_How to complete this task:_ Filter this data down to the lines that hold "uuid", and copy them.
+ + + + +
(* ===== verification/TaskLedgerProps.v ===== *)
(** * Properties of the session task ledger

    What task_ledger.rs promises its callers: transactions are atomic and
    guarded by the revision, every ledger the operations can produce is well
    formed, recorded history is only extended, and completion means covered
    acceptance criteria. *)

From S2P Require Import Prelude TaskLedger TaskLedgerIds TaskLedgerGate TaskLedgerInv.

(** ** Transactions *)

(** What a committed snapshot satisfies besides [ledger_inv]. *)
Record snapshot_wf (l : SessionTaskLedger) : Prop := {
  wf_created : is_Some (goal l);
  wf_planned : status l = Status.Active ∨ status l = Status.Blocked → has_next l = true;
  wf_waiting : status l = Status.AwaitingUser ↔ awaiting_interactions l ≠ [];
  wf_completed : status l = Status.Completed →
    next l = None ∧ completable l (uncovered_criteria l);
}.

(** The ledgers of a session: from the empty one by transactions and goal
    starts, successful or not, while the id counters are in range. *)
Inductive reachable (sid : string) : SessionTaskLedger → Prop :=
| reachable_empty : reachable sid (ledger_empty sid)
| reachable_batch l rev ops now r l' :
    reachable sid l → apply_batch l rev ops now = (r, l') → fits l' → reachable sid l'
| reachable_start l rev g statement now r l' :
    reachable sid l → start_goal l rev g statement now = (r, l') → fits l' → reachable sid l'.
Lemma stalled_round c l ts :
  running l → control_ok c → window c = [frame_of l] → (snd ts < deadline_at_ms c)%Z →
  ∃ c' ds, stall_run c (idle l ts) = (c', ds) ∧ control_ok c' ∧
    deadline_at_ms c' = deadline_at_ms c ∧
    if decide (replan_attempts c = MAX_REPLAN_ATTEMPTS)
    then decision_action <$> ds = [StallAction.None; StallAction.None; budget_exhausted]
    else let a := (replan_attempts c + 1)%Z in replan_attempts c' = a ∧
         decision_action <$> ds = [StallAction.None; StallAction.None;
                                   StallAction.Replan a (replan_next a) (replan_steering a)].
Proof.
  destruct ts as [[t1 t2] t3]. intros Hr Hc Hw Ht. simpl in Ht.
  destruct (evaluate_quiet c l t1) as (c1&d1&E1&A1&W1&H1&R1&D1); [done..|].
  destruct (evaluate_suspect c1 l t2) as (c2&d2&E2&A2&_&W2&H2&R2&D2); [done..|].
  pose proof (evaluate_ok c l false t1 true false Hc) as Hc1. rewrite E1 in Hc1.
  pose proof (evaluate_ok c1 l false t2 true false Hc1) as Hc2. rewrite E2 in Hc2.
  destruct (evaluate_act c2 l t3) as (c3&d3&E3&D3&H3); [done..|congruence|].
  pose proof (evaluate_ok c2 l false t3 true false Hc2) as Hc3. rewrite E3 in Hc3.
  unfold idle. cbn [stall_run stall_step]. rewrite E1. cbv beta iota. rewrite E2. cbv beta iota. rewrite E3.
  eexists _, _. split; [reflexivity|]. split; [exact Hc3|].
  split; [congruence|]. rewrite R2, R1 in H3. csimpl. rewrite A1, A2.
  case_decide; [by rewrite H3|]. destruct H3 as [-> ->]. done.
Qed.

(** ** Properties *)

(** Automatic replanning is bounded: between two run starts, whatever frames, clock
    readings, cancellations and rebaselines come in whatever order, at most two replan actions
    are decided, the deadline does not move, and the window never holds more than three
    frames. *)
Lemma replans_bounded_per_run c l now auto cancelled c0 d es c' ds :
  control_ok c → evaluate c l true now auto cancelled = (c0, d) →
  Forall (λ e, starts_run e = false) es → stall_run c0 es = (c', ds) →
  (replans ds ≤ MAX_REPLAN_ATTEMPTS)%Z ∧
  deadline_at_ms c' = i64_saturating_add now REPLAN_DEADLINE_MS ∧ length (window c') ≤ WINDOW.
Proof.
  intros Hc H0 Hes Hrun. pose proof (evaluate_ok c l true now auto cancelled Hc) as Hc0.
  rewrite H0 in Hc0. simpl in Hc0.
  destruct (stall_run_replans _ _ _ _ Hc0 Hes Hrun) as ([Hw Ha']&Ha&Hd).
  assert (replan_attempts c0 = 0%Z ∧ deadline_at_ms c0 = i64_saturating_add now REPLAN_DEADLINE_MS)
    as [E1 E2].
  { unfold evaluate, window_record in H0. destruct (push_frame [] l). by injection H0 as <- <-. }
  rewrite E1 in Ha. split_and!; [lia|congruence|done].
Qed.

(** A replan is only decided on evidence and while it is allowed: the run was not just
    started, it is an automatically replanned one, its token is live, its deadline is in the
    future, and the window holds three frames, the last being the current ledger, over which no
    checkpoint was added while either the same next action stood or the open questions kept
    growing; and the evidence had already been seen at least once. *)
Lemma replan_requires_evidence c l rs now auto cancelled c' d attempt statement steering :
  control_ok c → evaluate c l rs now auto cancelled = (c', d) →
  decision_action d = StallAction.Replan attempt statement steering →
  rs = false ∧ auto = true ∧ cancelled = false ∧ (now < deadline_at_ms c)%Z ∧
  suppressed l = false ∧ status l ≠ Status.Blocked ∧
  attempt = (replan_attempts c + 1)%Z ∧ (attempt ≤ MAX_REPLAN_ATTEMPTS)%Z ∧
  consecutive_hits c ≠ 0%Z ∧
  ∃ f1 f2 f3, window c' = [f1; f2; f3] ∧ f3 = frame_of l ∧ frame_verified f1 = frame_verified f3 ∧
    (is_Some (frame_next f1) ∧ frame_next f1 = frame_next f2 ∧ frame_next f1 = frame_next f3 ∨
     frame_open f1 < frame_open f2 < frame_open f3).
Proof.
  intros Hc H Hact. pose proof (evaluate_ok c l rs now auto cancelled Hc) as [Hw' Ha'].
  rewrite H in Hw', Ha'. simpl in Hw', Ha'.
  unfold evaluate in H. destruct rs; [destruct (window_record _ _); by injection H as <- <-|].
  destruct auto; simpl in H; [|by injection H as <- <-].
  destruct (push_frame (window c) l) as [w obs] eqn:Hp.
  destruct (suppressed l) eqn:Hs; [by injection H as <- <-|].
  case_bool_decide as Hb; [by injection H as <- <-|].
  destruct (existsb is_no_new_verification obs && existsb is_repeated_direction obs) eqn:Hev;
    simpl in H; [|by injection H as <- <-].
  case_bool_decide as Hh; [by injection H as <- <-|].
  destruct cancelled; [by injection H as <- <-|].
  destruct (deadline_at_ms c <=? now)%Z eqn:Hd; [by injection H as <- <-|].
  destruct (MAX_REPLAN_ATTEMPTS <=? replan_attempts c)%Z eqn:Hm; [by injection H as <- <-|].
  injection H as <- <-. simpl in *. injection Hact as <- _ _.
  apply Z.leb_gt in Hd, Hm. destruct Hc as [Hcw Hca].
  assert (u32_add (replan_attempts c) 1 = replan_attempts c + 1)%Z as ->.
  { unfold u32_add, MAX_REPLAN_ATTEMPTS in *. rewrite Z.mod_small; lia. }
  split_and!; try done; [lia|intros E; rewrite E in Hh; by vm_compute in Hh|].
  apply andb_true_iff in Hev as [Hv Hr].
  assert (obs = observe w) as Hobs.
  { unfold push_frame in Hp. rewrite Hs in Hp. injection Hp as <- <-. done. }
  destruct (observe_nonempty_full w Hw') as (f1&f2&f3&->).
  { intros E. rewrite Hobs, E in Hv. done. }
  destruct (push_frame_full _ _ _ _ _ _ Hp Hs) as [Hf3 _].
  rewrite Hobs in Hv, Hr. apply existsb_exists in Hv as (o1&Ho1&Hk1), Hr as (o2&Ho2&Hk2).
  apply list_elem_of_In, observe_full in Ho1, Ho2.
  exists f1, f2, f3. split_and!; [done..| |].
  - destruct Ho1 as [[-> _]|[[-> ?]|[[-> _]|[-> _]]]]; done.
  - destruct Ho2 as [[-> ?]|[[-> _]|[[-> ?]|[-> _]]]]; try done; auto.
Qed.
(** ** The operations of the authority are sequences of atomic steps *)

Lemma record_stall_frame_steps st l rs auto tok now now_op uuid :
  rtc authority_step st (record_stall_frame st l rs auto tok now now_op uuid).
Proof.
  unfold record_stall_frame. destruct (stall_record _ _ _ _ _ _ _) as [ws d].
  assert (rtc authority_step st (with_windows st ws)) as Hw by apply rtc_once, step_windows.
  set (st1 := with_windows st ws) in *.
  set (st2 := match sessions st1 !! session_id l with Some s => _ | None => st1 end).
  assert (rtc authority_step st st2) as H2.
  { subst st2. destruct (sessions st1 !! _) as [s|] eqn:Hs; [|done].
    eapply rtc_r; [exact Hw|by apply step_observation]. }
  clearbody st2.
  assert (∀ rev op c, rtc authority_step st
            (snd (apply_task_ledger_op_unless_cancelled st2 (session_id l) rev op now_op c))) as Hop.
  { intros. eapply rtc_r; [exact H2|apply step_op]. }
  assert (∀ n text, rtc authority_step st
            match apply_task_ledger_op_unless_cancelled st2 (session_id l) (revision l)
                    (Op.SetNext n (Some Actor.System)) now_op (is_cancelled tok 2) with
            | (Ok (Some (snapshot, _)), st') =>
                let st' := with_windows st' (stall_rebaseline (stall_windows st') (session_id l) snapshot) in
                if is_cancelled tok 3 then st'
                else enqueue_system_steering st' (session_id l) text "steer_replan" uuid now_op
            | (_, st') => st'
            end) as Hreplan.
  { intros n text. pose proof (Hop (revision l) (Op.SetNext n (Some Actor.System)) (is_cancelled tok 2)) as H3.
    destruct (apply_task_ledger_op_unless_cancelled _ _ _ _ _ _) as [[[[m c]|]|e] st3]; try done.
    simpl in H3. assert (∀ ws, rtc authority_step st (with_windows st3 ws)) as H4.
    { intros. eapply rtc_r; [exact H3|apply step_windows]. }
    destruct (is_cancelled tok 3); [apply H4|]. eapply rtc_r; [apply H4|apply step_steering]. }
  destruct (decision_observations d), (decision_action d); try done;
    destruct (is_cancelled tok 1); done.
Qed.
(** The [Agent] arm of [validate_node]. *)
Definition validate_agent_node (node_path : string) (agent_node : AgentNode) : check :=
  let? agent := ok_or (map_get (an_agent agent_node) (cat_agents catalog))
                  (BErr.UnknownAgent node_path (an_agent agent_node)) in
  let maximum := Z.min (max_agent_steps limits) (ae_max_steps agent) in
  reject? bool_decide (an_max_steps agent_node = 0%Z) || bool_decide (maximum < an_max_steps agent_node)%Z
    with BErr.InvalidAgentSteps node_path (an_max_steps agent_node) maximum in
  let? _ := for_each (λ skill,
    reject? negb (contains_key (cat_skills catalog) skill) with BErr.UnknownSkill node_path skill in
    reject? negb (mem skill (ae_available_skills agent))
      with BErr.SkillUnavailable node_path (ae_id agent) skill in
    Ok tt) (an_skills agent_node) in
  let? _ := for_each (λ tool_id,
    let? tool := ok_or (map_get tool_id (cat_tools catalog)) (BErr.UnknownTool node_path tool_id) in
    reject? negb (mem tool_id (ae_available_tools agent))
      with BErr.ToolUnavailable node_path (ae_id agent) tool_id in
    reject? negb (mem tool_id (pol_allowed_tools policy)) with BErr.ToolDenied node_path tool_id in
    reject? negb (mem (te_effect tool) (pol_allowed_effects policy))
      with BErr.EffectDenied node_path tool_id (Effect.debug (te_effect tool)) in
    Ok tt) (an_tools agent_node) in
  for_each (λ capability,
    reject? negb (mem capability (ae_model_capabilities agent))
      with BErr.ModelCapabilityUnavailable node_path (ae_id agent) (ModelCapability.debug capability) in
    Ok tt) (an_required_model_capabilities agent_node).
Lemma validate_spec b c p : representable b →
  ∃ r, validate b c p = Some r ∧ (r = Ok tt ↔ blueprint_ok b c p).
Proof.
  intros [Hd Hs]. unfold validate, blueprint_ok. fold (root b).
  set (pre := rbind _ _). assert (pre = Ok tt ↔
    identifier_ok (bp_name b) ∧ catalog_ok c ∧ policy_ok c p ∧ limits_ok (pol_hard_limits p) ∧
    limits_ok (bp_limits b) ∧ limits_within (bp_limits b) (pol_hard_limits p) ∧
    graph_ok c p (bp_limits b) (root b) ∧
    (total_nodes (root b) ≤ max_graph_nodes (bp_limits b))%Z) as Hpre.
  { subst pre. rewrite !check_bind, check_cons, bool_decide_eq_false, Z.nlt_ge.
    rewrite validate_identifier_Ok, validate_catalog_Ok, validate_policy_references_Ok,
      !validate_limits_Ok, compare_limits_Ok, validate_graph_Ok.
    rewrite recursive_node_count_total by done. tauto. }
  destruct pre as [[]|e].
  - destruct (proj1 Hpre eq_refl) as (H1&H2&H3&H4&H5&H6&H7&H8).
    destruct (graph_depth_spec _ _ _ _ H7 Hd Hs) as (d&Hdepth&_&Hwalk&Hmax). rewrite Hdepth. simpl.
    eexists. split; [done|]. rewrite check_cons, bool_decide_eq_false, Z.nlt_ge. split.
    + intros [Hle _]. split_and!; try done. intros n Hn. etrans; [by apply Hmax|done].
    + intros (_&_&_&_&_&_&_&_&Hn). split; [|done]. by apply Hn.
  - exists (Err e). split; [done|]. split; [done|]. intros (?&?&?&?&?&?&?&?&_).
    assert (Err e = Ok tt) as [=]. apply Hpre. tauto.
Qed.

(** ** Properties *)

(** C9. Validation ends and decides its specification: for every blueprint that can be built, with
    any catalog and policy, the validator returns (the depth recursion, which would not end on a
    cyclic graph, is only reached on acyclic ones), and it accepts exactly the blueprints whose
    identifiers, catalog, policy references and limits are well formed, whose graphs at every
    level of loop bodies are closed, reachable, acyclic and able to end with every node valid, that
    have at most the allowed number of nodes, and none of whose walks is longer than the allowed
    depth. *)
Theorem validate_decides_specification b c p : representable b →
  ∃ r, validate b c p = Some r ∧ (r = Ok tt ↔ blueprint_ok b c p).
Proof. apply validate_spec. Qed.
+ + + + +
_The answer:_
Lemma record_stall_frame_steps st l rs auto tok now now_op uuid :
  rtc authority_step st (record_stall_frame st l rs auto tok now now_op uuid).
                else enqueue_system_steering st' (session_id l) text "steer_replan" uuid now_op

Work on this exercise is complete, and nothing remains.